Data to process:
(* ===== verification/FoldOk.v ===== *)
(** * FoldOk: the closed-form loops are the loops they replace

    For each shape the translator folds, the instructions it matched are run
    by the interpreter until they leave the loop ([Block.run_loop]); the
    context they leave is the one the helper of [JitFlags] computes, with PC
    after the loop and the block's own instruction count added.  [pass]
    definitions are one trip round the loop. *)

From Stdlib Require Import ZArith Lia Bool List.
From stdpp Require Import base gmap list.
From S2P Require Import Prelude Cpu Decode Interp InterpOk BlockCache JitFlags JitFlagsOk Translate Block Scan.

Open Scope Z_scope.
Open Scope z80_scope.

(** ** The byte loops, shifted by one pass *)

Lemma copy_loop_shift n i src dst last m :
  copy_loop n (i + 1) 1 src dst last m = copy_loop n i 1 (u16 (src + 1)) (u16 (dst + 1)) last m.
Proof.
  revert i last m. induction n as [|n IH]; intros i last m; [done|]. cbn [copy_loop].
  rewrite !u16_add_l, IH.
  replace (src + 1 * (i + 1)) with (src + 1 + 1 * i) by lia.
  replace (dst + 1 * (i + 1)) with (dst + 1 + 1 * i) by lia. done.
Qed.

Lemma copy_loop_last n i incr src dst l1 l2 m :
  (1 <= n)%nat → copy_loop n i incr src dst l1 m = copy_loop n i incr src dst l2 m.
Proof. destruct n; [lia|]. done. Qed.

Lemma copy_loop_S n src dst last m :
  is_word src → is_word dst → (1 <= n)%nat →
  copy_loop (S n) 0 1 src dst last m =
  copy_loop n 0 1 (u16 (src + 1)) (u16 (dst + 1)) (mget m src) (mset dst (mget m src) m).
Proof.
  intros. cbn [copy_loop]. rewrite Z.mul_0_r, !Z.add_0_r, !u16_id by done. apply copy_loop_shift.
Qed.

Lemma copy_loop_1 src dst last m :
  is_word src → is_word dst → copy_loop 1 0 1 src dst last m = (mget m src, mset dst (mget m src) m).
Proof. intros. cbn [copy_loop]. by rewrite Z.mul_0_r, !Z.add_0_r, !u16_id. Qed.

Lemma fill_loop_shift n i dst v m : fill_loop n (i + 1) dst v m = fill_loop n i (u16 (dst + 1)) v m.
Proof.
  revert i m. induction n as [|n IH]; intros i m; [done|]. cbn [fill_loop].
  rewrite u16_add_l, IH. by replace (dst + (i + 1)) with (dst + 1 + i) by lia.
Qed.
(* ===== verification/LivenessOk.v ===== *)
(** * LivenessOk: dead flags and MEMPTR stores can be dropped

    The block-level theorem over Liveness: an execution that leaves anything
    in the F bits and MEMPTR stores phase 2 of [dbt_translate_block] marks
    dead ends every scanned block, at every exit, in the interpreter's
    machine state. *)

From Stdlib Require Import ZArith Lia Bool List.
From stdpp Require Import base gmap list.
From S2P Require Import Prelude Cpu Decode Interp InterpOk.
From S2P Require Import Translate Block Scan Liveness.

Open Scope Z_scope.
Open Scope z80_scope.

(** ** Masks *)

Lemma live_before_byte d live : is_byte (live_before d live).
Proof. unfold live_before. destruct (op_flag_effects d). apply u8_byte. Qed.

Lemma live_before_reads d live rd : (op_flag_effects d).1 &' rd = rd → is_byte rd → live_before d live &' rd = rd.
Proof.
  unfold live_before. destruct (op_flag_effects d) as [rd0 wr]. cbn [fst]. intros Hs Hb.
  generalize (live &' u8 (Z.lnot wr)) as keep. intros keep. rewrite <- lo_land, <- Z.land_assoc, (Z.land_comm 255), lo_land, u8_id by done.
  apply Z.bits_inj'. intros n _. pose proof (f_equal (λ x, Z.testbit x n) Hs) as E. cbv beta in E.
  rewrite Z.land_spec in E. rewrite Z.land_spec, Z.lor_spec. revert E.
  destruct (Z.testbit rd0 n), (Z.testbit rd n), (Z.testbit _ n); cbn; congruence.
Qed.

Lemma op_reads_byte d : is_byte (op_flag_effects d).1.
Proof.
  unfold op_flag_effects. destruct (dtype d); try by split.
  all: cbv zeta; repeat case_match; by vm_compute.
Qed.

Lemma live_before_passes d live : (op_flag_effects d).2 = 0 → is_byte live → live_before d live &' live = live.
Proof.
  unfold live_before. destruct (op_flag_effects d) as [rd wr]. cbn [snd]. intros -> Hb.
  change (u8 (Z.lnot 0)) with 255. rewrite (lo_land live), (u8_id live) by done.
  rewrite <- lo_land, <- Z.land_assoc, (Z.land_comm 255), lo_land, u8_id by done.
  apply Z.bits_inj'. intros n _. rewrite !Z.land_spec, Z.lor_spec.
  by destruct (Z.testbit live n), (Z.testbit rd n).
Qed.

Lemma mask_kept a j m : ((a &' m) |' (j &~ m)) &' m = a &' m.
Proof.
  apply Z.bits_inj'. intros n Hn. rewrite !Z.land_spec, Z.lor_spec, Z.ldiff_spec, Z.land_spec.
  by destruct (Z.testbit a n), (Z.testbit j n), (Z.testbit m n).
Qed.

(** ** Execution without the dead work *)

Section Elide.
Context `{HW : Host W}.

(** [after], with [junk] in the F bits outside [mask], and the MEMPTR of
    [before] if the store was not emitted. *)
Definition drop_dead (mask : Z) (store : bool) (junk : Z) (before after : mach W) : mach W :=
  on_cpu (touch ((rF after.1 &' mask) |' (u8 junk &~ mask))
                (if store then memptr after.1 else memptr before.1)) after.

(** [run_ops] with the masks of [liveness]: branches as they are, every
    other instruction with its dead work replaced by [junk]. *)
Fixpoint run_elided (junk : nat → Z) (ops : list op_at) (masks : list (Z * bool)) (s : mach W) :
    step_rc * mach W :=
  match ops, masks with
  | (d, pc_after) :: ops, (mask, store) :: masks =>
      match step_dec d s with
      | (RC_OK, s') =>
          let s' := if is_branch d then s' else drop_dead mask store (junk (length ops)) s s' in
          if rPC s'.1 =? pc_after then run_elided junk ops masks s' else (RC_OK, s')
      | stopped => stopped
      end
  | _, _ => (RC_OK, s)
  end.

(** [s'] differs from [s] in dead F bits and a dead MEMPTR only. *)
Definition agree (live : Z) (mlive : bool) (s s' : mach W) : Prop :=
  ∃ f p, s' = on_cpu (touch f p) s ∧ is_byte f ∧ f &' live = rF s.1 &' live ∧
    (mlive = true → p = memptr s.1).

Lemma agree_refl live mlive s : cpu_ok s.1 → agree live mlive s s.
Proof. intros Hs. exists (rF s.1), (memptr s.1). split_and!; [by destruct s|by apply ok_rF|done|done]. Qed.

Lemma agree_all s s' : cpu_ok s.1 → agree 0xFF true s s' → s' = s.
Proof.
  intros Hs (f & p & -> & Hb & Hf & Hp). rewrite (reads_all f (rF s.1) Hb (ok_rF _ Hs) Hf), (Hp eq_refl).
  apply touch_id.
Qed.

Context `{!HostOk W, !HostBlind W} (traps ports : bool).

Lemma ok_step_dec d s : cpu_ok s.1 → dec_ok 8 d → cpu_ok (step_dec d s).2.1.
Proof using HostOk0.
  intros Hs Hd. unfold step_dec.
  assert (cpu_ok (exec d (rPC s.1) (rQ s.1) (on_cpu (advance d) s)).2.1) as He.
  { apply ok_exec; [done|in_range|]. by apply ok_on_cpu, ok_advance. }
  destruct (exec _ _ _ _) as [[] s']; [by apply ok_on_cpu, ok_bump_insn|done|done].
Qed.

(** A straight-line instruction keeps the two executions in agreement. *)
Lemma step_agree live mlive junk d pa s s' :
  can_translate traps ports d pa = true → is_branch d = false → dec_ok 8 d →
  is_byte live → cpu_ok s.1 →
  agree (live_before d live) (mptr_before d mlive) s s' →
  ∃ s1 s1', step_dec d s = (RC_OK, s1) ∧ step_dec d s' = (RC_OK, s1') ∧
    rPC s1.1 = u16 (rPC s.1 + nbytes d) ∧
    agree live mlive s1 (drop_dead live (mptr_store d mlive) junk s' s1').
Proof using HostBlind0 HostOk0.
  intros Hacc Hbr Hd Hl Hs (f & p & -> & Hfb & Hf & Hp).
  destruct (op_effect traps ports d pa (rPC s.1) (rQ s.1) Hacc Hbr Hd)
    as (g & rd & rM & wF & wM & Hg & [He HF HM Hpc] & Hrd & Hwr & Hmp).
  set (s0 := on_cpu (advance d) s).
  assert (is_byte rd) as Hrb.
  { rewrite <- Hrd. apply byte_land, op_reads_byte. }
  exists (on_cpu bump_insn (g s0)), (on_cpu bump_insn (g (on_cpu (touch f p) s0))).
  split_and!.
  - unfold step_dec. fold s0. by rewrite Hg.
  - unfold step_dec. change (on_cpu (advance d) (on_cpu (touch f p) s)) with (on_cpu (touch f p) s0).
    change (rPC (on_cpu (touch f p) s).1) with (rPC s.1). change (rQ (on_cpu (touch f p) s).1) with (rQ s.1).
    by rewrite Hg.
  - exact (Hpc s0).
  - assert (rM = true → p = memptr s0.1) as Hp0.
    { intros ->. apply Hp. unfold mptr_before. destruct (op_memptr_effect d); [done|by destruct Hmp|by destruct Hmp|done]. }
    rewrite (He f p s0 Hfb); [|by apply (ok_rF s.1)|exact (low_mask rd _ _ _ (live_before_reads d live rd Hrd Hrb) Hf)|done].
    set (f1 := if wF then rF (g s0).1 else f). set (p1 := if wM then memptr (g s0).1 else p).
    exists ((f1 &' live) |' (u8 junk &~ live)), (if mptr_store d mlive then p1 else p).
    split_and!; [reflexivity| | |].
    + apply byte_lor; [apply byte_land_r, Hl|apply byte_ldiff, u8_byte].
    + rewrite mask_kept. subst f1. destruct wF; [done|].
      change (f &' live = rF (g s0).1 &' live). rewrite HF by done.
      exact (low_mask live _ _ _ (live_before_passes d live (Hwr eq_refl) Hl) Hf).
    + intros ->. subst p1. unfold mptr_before, mptr_store in *.
      destruct (op_memptr_effect d).
      * destruct wM; [done|]. change (p = memptr (g s0).1). rewrite HM by done. by apply Hp.
      * by destruct Hmp as [_ ->].
      * by destruct Hmp as [_ ->].
      * subst wM. change (p = memptr (g s0).1). rewrite HM by done. by apply Hp.
Qed.

(** A conditional branch from contexts with the same F: the results are
    the same, or it is not taken and MEMPTR passes through. *)
Definition branch_result (d : z80_decoded) (s : mach W) (p : Z) (r r' : step_rc * mach W) : Prop :=
  r' = r ∨ op_memptr_effect d = MPTR_NONE ∧ r.1 = RC_OK ∧ rPC r.2.1 = u16 (rPC s.1 + nbytes d) ∧
    memptr r.2.1 = memptr s.1 ∧ r' = (RC_OK, on_cpu (touch (rF r.2.1) p) r.2).

Lemma cond_branch d (s : mach W) p :
  is_cond_ender (dtype d) = true →
  branch_result d s p (step_dec d s) (step_dec d (on_cpu (touch (rF s.1) p) s)).
Proof using Type.
  intros Hc. destruct s as [c w]. unfold branch_result, step_dec, op_memptr_effect, exec. cbn [fst].
  destruct (dtype d) eqn:E; try discriminate Hc; unfold pure, run, on_cpu; cbn [fst snd].
  all: lazymatch type of E with
    | _ = Z80_OP_JP_CC_NN => left; reflexivity
    | _ = Z80_OP_CALL_CC_NN => left; reflexivity
    | _ = Z80_OP_JR_CC_E =>
        unfold op_JR_CC_E;
        change (cond_true (cc d) (advance d (touch (rF c) p c))) with (cond_true (cc d) (advance d c));
        destruct (cond_true (cc d) (advance d c)); [left; reflexivity|right; by split_and!]
    | _ = Z80_OP_DJNZ =>
        unfold op_DJNZ; cbv zeta;
        change (rB (set_rB (u8 (rB (advance d (touch (rF c) p c)) - 1)) (advance d (touch (rF c) p c))))
          with (u8 (rB c - 1));
        change (rB (set_rB (u8 (rB (advance d c) - 1)) (advance d c))) with (u8 (rB c - 1));
        destruct (u8 (rB c - 1) =? 0); [right; by split_and!|left; reflexivity]
    | _ = Z80_OP_RET_CC =>
        unfold op_RET_CC;
        change (cond_true (cc d) (advance d (touch (rF c) p c))) with (cond_true (cc d) (advance d c));
        destruct (cond_true (cc d) (advance d c)); [left; reflexivity|right; by split_and!]
    end.
Qed.

Lemma cond_effects d : is_cond_ender (dtype d) = true → op_flag_effects d = (0xFF, 0).
Proof using Type. unfold op_flag_effects. by destruct (dtype d). Qed.
Lemma uncond_effects d :
  is_uncond_ender (dtype d) = true → op_flag_effects d = (0, 0) ∧ op_memptr_effect d = MPTR_NONE.
Proof using Type. unfold op_flag_effects, op_memptr_effect. by destruct (dtype d). Qed.

(** A branch keeps agreement, and agrees completely where it leaves. *)
Lemma branch_agree live mlive d s s' :
  is_branch d = true → (is_uncond_ender (dtype d) = true → live = 0xFF ∧ mlive = true) →
  is_byte live → cpu_ok s.1 → agree (live_before d live) (mptr_before d mlive) s s' →
  step_dec d s' = step_dec d s ∨
  ∃ s1 s1', step_dec d s = (RC_OK, s1) ∧ step_dec d s' = (RC_OK, s1') ∧
    rPC s1.1 = u16 (rPC s.1 + nbytes d) ∧ (cpu_ok s1.1 → agree live mlive s1 s1').
Proof using Type.
  unfold is_branch. destruct (is_uncond_ender (dtype d)) eqn:Hu.
  - intros _ [-> ->] _ Hs Ha; [done|]. destruct (uncond_effects d Hu) as [E1 E2].
    unfold live_before, mptr_before in Ha. rewrite E1, E2 in Ha. left. by rewrite (agree_all s s').
  - cbn [orb]. intros Hc _ Hl Hs (f & p & -> & Hb & Hf & Hp). unfold live_before, mptr_before in *.
    rewrite (cond_effects d Hc) in Hf.
    assert (u8 ((live &' u8 (Z.lnot 0)) |' 0xFF) = 0xFF) as E.
    { apply Z.eqb_eq. exact (forall_bytes (λ l, u8 ((l &' u8 (Z.lnot 0)) |' 0xFF) =? 0xFF) ltac:(by vm_compute) live Hl). }
    rewrite E in Hf. rewrite (reads_all f (rF s.1) Hb (ok_rF _ Hs) Hf) in *.
    destruct (cond_branch d s p Hc) as [->|(Em & Hr & Hpc & Hm & ->)]; [by left|right].
    rewrite Em in Hp. destruct (step_dec d s) as [rc s1]. cbn [fst snd] in *. subst rc.
    eexists _, _. split_and!; [reflexivity|reflexivity|done|]. intros Hs1.
    exists (rF s1.1), p. split_and!; [done|by apply ok_rF|done|]. intros Hml. rewrite Hm. by apply Hp.
Qed.

Lemma liveness_byte ops : is_byte (liveness ops).2.1.
Proof using Type.
  destruct ops as [|[d pa] ops]; cbn [liveness]; [by vm_compute|].
  destruct (liveness ops) as [masks [live mlive]]. apply live_before_byte.
Qed.

Lemma elided_agree junk gpc pc ops (s s' : mach W) :
  chained pc ops → accepted traps ports ops → superblock gpc ops → is_word pc →
  cpu_ok s.1 → rPC s.1 = pc → agree (liveness ops).2.1 (liveness ops).2.2 s s' →
  run_elided junk ops (liveness ops).1 s' = run_ops ops s.
Proof using HostBlind0 HostOk0.
  revert pc s s'. induction ops as [|[d pa] ops IH]; intros pc s s'.
  { intros _ _ _ _ Hs _ Ha. cbn in *. by rewrite (agree_all s s' Hs Ha). }
  intros (-> & Hd & Hch) Hacc Hsb Hpc Hs Hspc Ha. apply Forall_cons in Hacc as [Hac Hacc]. cbn [fst snd] in Hac.
  assert (superblock gpc ops) as Hsb' by (destruct ops; [done|apply Hsb]).
  pose proof (liveness_byte ops) as Hl. pose proof (ok_step_dec d s Hs Hd) as Hs1.
  specialize (IH (u16 (pc + nbytes d))).
  assert (is_uncond_ender (dtype d) = true → ops = []) as Hun.
  { destruct ops as [|o ops']; [done|]. intros Hu. destruct Hsb as [Hf _]. by rewrite Hf in Hu. }
  cbn [liveness] in *. destruct (liveness ops) as [masks [live mlive]] eqn:Hlv. cbn [fst snd] in *.
  cbn [run_elided run_ops]. destruct (is_branch d) eqn:Hbr.
  - destruct (branch_agree live mlive d s s') as [->|(s1 & s1' & E1 & -> & Hpc1 & Hag)]; try done.
    { intros Hu. rewrite (Hun Hu) in Hlv. cbn in Hlv. by injection Hlv as <- <- <-. }
    + destruct (step_dec d s) as [[] s1]; [|done|done]. cbn [fst snd] in *.
      destruct (Z.eqb_spec (rPC s1.1) (u16 (pc + nbytes d))) as [Hp|]; [|done].
      apply IH; try done; [in_range|by apply agree_refl].
    + rewrite E1 in *. cbn [fst snd] in *. rewrite Hspc in Hpc1. destruct (Hag Hs1) as (f & q & -> & Hr).
      change (rPC (on_cpu (touch f q) s1).1) with (rPC s1.1). rewrite Hpc1, Z.eqb_refl.
      apply IH; try done; [in_range|]. by exists f, q.
  - destruct (step_agree live mlive (junk (length ops)) d (u16 (pc + nbytes d)) s s')
      as (s1 & s1' & E1 & -> & Hpc1 & Hag); try done.
    rewrite E1 in *. cbn [fst snd] in *. rewrite Hspc in Hpc1. destruct Hag as (f & q & -> & Hr).
    change (rPC (on_cpu (touch f q) s1).1) with (rPC s1.1). rewrite Hpc1, Z.eqb_refl.
    apply IH; try done; [in_range|]. by exists f, q.
Qed.
End Elide.

(** ** The pass *)

(** C7: phase 2 of the translator is sound.  Run a scanned block with the F
    bits outside [fmask[i]] filled with arbitrary junk after every
    straight-line instruction and the MEMPTR store skipped wherever
    [mstore[i]] is 0: at every exit, a side exit or the end, the machine is
    exactly the one the interpreter leaves, every bit of F and MEMPTR
    included.  The port callbacks must not look at F and MEMPTR. *)
Theorem liveness_sound `{HW : Host W, !HostOk W, !HostBlind W} traps ports m pc ops e junk (s : mach W) :
  mem_ok m → is_word pc → scan_block traps ports m pc = Some (ops, e) →
  cpu_ok s.1 → rPC s.1 = pc →
  run_elided junk ops (liveness ops).1 s = run_ops ops s.
Proof.
  intros Hm Hpc Hscan Hs Hp.
  destruct (scan_block_spec traps ports m Hm pc ops e Hpc Hscan) as (Hch & _ & Hacc & Hsb & _).
  eapply elided_agree; try done. by apply agree_refl.
Qed.

Example liveness_sound_witness :
  (* XOR A; ADD A,B; LD A,(1234); LD A,(BC); JR NZ,0110; DEC A; RET *)
  let m := mset_list 0x100 [0xAF; 0x80; 0x3A; 0x34; 0x12; 0x0A; 0x20; 0x08; 0x3D; 0xC9] ∅ in
  let s : mach unit := (set_rPC 0x100 (set_rB 0x80 (set_mem m z80_cpu_init)), tt) in
  let ops := ops_of true false m 0x100 in
  (liveness ops).1 = [(0, true); (0xFF, true); (0xFF, false); (0xFF, true); (1, true); (0xFF, true); (0xFF, true)] ∧
  run_elided (λ _, 0x55) ops (liveness ops).1 s = run_ops ops s ∧
  rPC (run_ops ops s).2.1 = 0x110.
Proof.
  intros m s ops. split_and!; [by vm_compute| |by vm_compute].
  apply (liveness_sound true false m 0x100 ops 0x10A (λ _, 0x55) s).
  - in_range.
  - in_range.
  - by vm_compute.
  - apply ok_set_rPC; [|in_range]. apply ok_set_rB; [|in_range]. apply ok_set_mem; [apply z80_cpu_init_ok|in_range].
  - done.
Defined.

Your instructions: Could you restate word for word the lines above, from the one that contains "Lemma elided_agree junk" through the one that contains "cbn [liveness] in", and no others?

Response area:
Lemma elided_agree junk gpc pc ops (s s' : mach W) :
  chained pc ops → accepted traps ports ops → superblock gpc ops → is_word pc →
  cpu_ok s.1 → rPC s.1 = pc → agree (liveness ops).2.1 (liveness ops).2.2 s s' →
  run_elided junk ops (liveness ops).1 s' = run_ops ops s.
Proof using HostBlind0 HostOk0.
  revert pc s s'. induction ops as [|[d pa] ops IH]; intros pc s s'.
  { intros _ _ _ _ Hs _ Ha. cbn in *. by rewrite (agree_all s s' Hs Ha). }
  intros (-> & Hd & Hch) Hacc Hsb Hpc Hs Hspc Ha. apply Forall_cons in Hacc as [Hac Hacc]. cbn [fst snd] in Hac.
  assert (superblock gpc ops) as Hsb' by (destruct ops; [done|apply Hsb]).
  pose proof (liveness_byte ops) as Hl. pose proof (ok_step_dec d s Hs Hd) as Hs1.
  specialize (IH (u16 (pc + nbytes d))).
  assert (is_uncond_ender (dtype d) = true → ops = []) as Hun.
  { destruct ops as [|o ops']; [done|]. intros Hu. destruct Hsb as [Hf _]. by rewrite Hf in Hu. }
  cbn [liveness] in *. destruct (liveness ops) as [masks [live mlive]] eqn:Hlv. cbn [fst snd] in *.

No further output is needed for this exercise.